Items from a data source
★ ★ ★

(** [pool/fs], a filesystem without a native mountpoint, is mounted at
    [/pool/fs]. *)
Lemma dsToDataset_mountpoint_witness :
  ∃ d, dsToDataset toyKernel (Some (toyFilesystem "pool/fs" ∅)) = Ret d ∧
       Dataset.Mountpoint d = "/pool/fs".
Proof.
  destruct (dsToDataset_mountpoint toyKernel (toyFilesystem "pool/fs" ∅) _ _
              eq_refl eq_refl) as (d & Hd & Hty & Hempty & _).
  exists d. split; [exact Hd|]. apply Hempty; [reflexivity|].
  intros Hs. apply Hty in Hs. discriminate Hs.
Defined.

(** A snapshot whose native mountpoint is [/mnt/snap] keeps it: the
    mountpoint of a snapshot is not emptied. *)
Lemma snapshot_mountpoint_kept :
  rbind (dsToDataset toyKernel (Some snapWithMountpoint))
        (λ d, Ret (Dataset.Type_ d, Dataset.Mountpoint d))
  = Ret (DatasetSnapshot, "/mnt/snap") ∧
  "/mnt/snap" ≠ EmptyString.
Proof. split; [reflexivity | discriminate]. Qed.

Lemma Mount_empty_name_witness :
  Mount toyUnmarshalArgs EmptyString (toyState (scenarioWorld []))
  = (toyState (scenarioWorld []), Err (errorString "missing arg: name")).
Proof.
  exact (proj1 (Mount_empty_name toyKernel toyUnmarshalArgs EmptyString
                  (toyState (scenarioWorld []))
                  {| MountArgs.Name := EmptyString; MountArgs.Overlay := false |}
                  eq_refl eq_refl)).
Defined.

Lemma Children_empty_listing_panics_witness :
  Children (zeroDataset "pool/a") 0 (@Build_State silentKernel tt ∅ [])
  = (@Build_State silentKernel tt ∅ [CallList "pool/a" {[ "all" := true ]} true 0],
     Panic (SliceBoundsOutOfRange 1 0)).
Proof.
  exact (proj1 (Children_empty_listing_panics silentKernel (zeroDataset "pool/a") 0
                  (@Build_State silentKernel tt ∅ []) tt [] eq_refl) eq_refl).
Defined.

Lemma CreateVolume_mutates_map_witness :
  heap (CreateVolume "pool/vol" 1024 (Some 0%nat) callerState).1
  = <[0%nat := <["volsize" := VUint64 1024]> callerMap]> (heap callerState).
Proof.
  exact (proj1 (CreateVolume_mutates_map toyKernel "pool/vol" 1024 0 callerState
                  callerMap eq_refl)).
Defined.

(** The caller's [volsize] of 1 is replaced by 1024 and [compression] stays. *)
Example CreateVolume_overwrites_volsize :
  heap (CreateVolume "pool/vol" 1024 (Some 0%nat) callerState).1 !! 0%nat
  = Some {[ "volsize" := VUint64 1024; "compression" := VString "lz4" ]}.
Proof. vm_compute. reflexivity. Qed.

(** [CreateVolume] on the small kernel: the create call carries type 2
    ([dmuZFS]) and the dataset that comes back is a filesystem, with the
    volume size it was given. *)
Example CreateVolume_creates_filesystem :
  let out := CreateVolume "pool/vol" 1024 (Some 0%nat) callerState in
  trace out.1
  = [@CallCreate toyKernel "pool/vol" 2%N
       {[ "volsize" := VUint64 1024; "compression" := VString "lz4" ]};
     listAll "pool/vol" false 0] ∧
  rbind out.2 (λ d, Ret (Dataset.Type_ d, Dataset.Volsize d))
  = Ret (DatasetFilesystem, 1024%N) ∧
  dmuZVOL toyKernel = 3%N.
Proof. vm_compute. repeat split; reflexivity. Qed.

(** [snapshot("weekly", _)] on [tank/data]: pool [tank], snapshot name
    [tank/data@weekly], with and without the recursive flag. *)
Example Snapshot_weekly (recursive : bool) :
  trace (Snapshot (zeroDataset "tank/data") "weekly" recursive
           (toyState (scenarioWorld []))).1
  = [CallSnapshot "tank" ["tank/data@weekly"] ∅].
Proof. destruct recursive; vm_compute; reflexivity. Qed.

Example Rollback_either_way (destroyMoreRecent : bool) :
  trace (Rollback (zeroDataset "tank/data@weekly") destroyMoreRecent
           (toyState (scenarioWorld []))).1
  = [CallRollback "tank/data@weekly"].
Proof. destruct destroyMoreRecent; vm_compute; reflexivity. Qed.

(** A record with 7 bytes available and 3 written: [Written] is 7. *)
Example Written_is_available :
  rbind (dsToDataset toyKernel
           (Some (toyRecord "pool/fs" false (toyProperties 2 ∅ EmptyString 7 3 0))))
        (λ d, Ret (Dataset.Avail d, Dataset.Written d))
  = Ret (7%N, 7%N).
Proof. reflexivity. Qed.

(** * Further properties of the package *)

Section Further.
Context (K : Native).
Implicit Types (s : State K) (d : Dataset.t) (name : string).
#[local] Existing Instances M_ret M_bind MF_ret MF_bind.

(** *** Normalization *)

Lemma rmap_Ret {A B} (f : A → result B) (xs : list A) (ys : list B) :
  rmap f xs = Ret ys ↔ Forall2 (λ x y, f x = Ret y) xs ys.
Proof.
  split.
  - revert ys. induction xs as [|x xs IH]; simpl; intros ys H.
    + inversion H. constructor.
    + destruct (f x) as [y| |] eqn:Hx; simpl in H; try discriminate.
      destruct (rmap f xs) as [ys'| |]; simpl in H; try discriminate.
      inversion H; subst. constructor; [done | by apply IH].
  - induction 1 as [|x y xs ys Hx _ IH]; simpl; [done|].
    by rewrite Hx, IH.
Qed.

Lemma dsToDataset_Ret_or_panic (x : option ds.t) :
  (∃ d, dsToDataset K x = Ret d) ∨ dsToDataset K x = Panic NilDereference.
Proof.
  destruct x as [r|]; [|by right]. unfold dsToDataset.
  destruct (ds.DMUObjsetStats r), (ds.Properties r); eauto.
Qed.

Lemma rmap_dsToDataset_panics (xs : list (option ds.t)) :
  (∃ x, x ∈ xs ∧ ∀ d, dsToDataset K x ≠ Ret d) →
  rmap (dsToDataset K) xs = Panic NilDereference.
Proof.
  intros (x & Hin & Hx). induction xs as [|y xs IH]; [by apply elem_of_nil in Hin|].
  simpl. destruct (dsToDataset_Ret_or_panic y) as [[d Hd]| ->]; [|done].
  rewrite Hd. simpl. apply elem_of_cons in Hin as [->|Hin]; [by destruct (Hx d)|].
  by rewrite IH.
Qed.

(** X1. The type of a normalized dataset is one of the three type names.
    It is [snapshot] exactly when the record's snapshot flag is set, even
    for a snapshot of a volume; otherwise it is [volume] exactly when the
    native type number is the one registered under [zvol], and
    [filesystem] in every remaining case. *)
Theorem dsToDataset_type (r : ds.t) stats props :
  ds.DMUObjsetStats r = Some stats →
  ds.Properties r = Some props →
  let isZvol := dmuType_of_uint64 K (propUint64.Value (dsProperties.Type_ props))
                = default (dmuType_zero K) (dmuTypes K !! "zvol") in
  ∃ d, dsToDataset K (Some r) = Ret d ∧
    Dataset.Type_ d ∈ [DatasetSnapshot; DatasetVolume; DatasetFilesystem] ∧
    (Dataset.Type_ d = DatasetSnapshot ↔ dmuObjsetStats.IsSnapshot stats = true) ∧
    (Dataset.Type_ d = DatasetVolume ↔
       dmuObjsetStats.IsSnapshot stats = false ∧ isZvol) ∧
    (Dataset.Type_ d = DatasetFilesystem ↔
       dmuObjsetStats.IsSnapshot stats = false ∧ ¬ isZvol).
Proof.
  intros Hstats Hprops isZvol. unfold dsToDataset. rewrite Hstats, Hprops.
  eexists. split; [reflexivity|]. cbn [Dataset.Type_]. fold isZvol.
  destruct (dmuObjsetStats.IsSnapshot stats); [|destruct (decide isZvol)].
  - split; [set_solver|]. repeat split; try done; by intros [? _].
  - split; [set_solver|]. repeat split; try done; by intros [_ ?].
  - split; [set_solver|]. repeat split; try done. by intros [_ ?].
Qed.

(** X2. The compression of a normalized dataset is never empty: it is the
    native value, or [off] when the native value is empty. *)
Theorem dsToDataset_compression (r : ds.t) stats props :
  ds.DMUObjsetStats r = Some stats →
  ds.Properties r = Some props →
  let native := propStringWithSource.Value (dsProperties.Compression props) in
  ∃ d, dsToDataset K (Some r) = Ret d ∧
    Dataset.Compression d ≠ EmptyString ∧
    (native = EmptyString → Dataset.Compression d = "off") ∧
    (native ≠ EmptyString → Dataset.Compression d = native).
Proof.
  intros Hstats Hprops native. unfold dsToDataset. rewrite Hstats, Hprops.
  eexists. split; [reflexivity|]. cbn [Dataset.Compression]. fold native.
  destruct (decide (native = EmptyString)); by repeat split.
Qed.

★ ★ ★

Task statement
For the string "Example", show each line of the entries above where it occurs.

Worked solution
Example CreateVolume_overwrites_volsize :
Example CreateVolume_creates_filesystem :
Example Snapshot_weekly (recursive : bool) :
Example Rollback_either_way (destroyMoreRecent : bool) :
Example Written_is_available :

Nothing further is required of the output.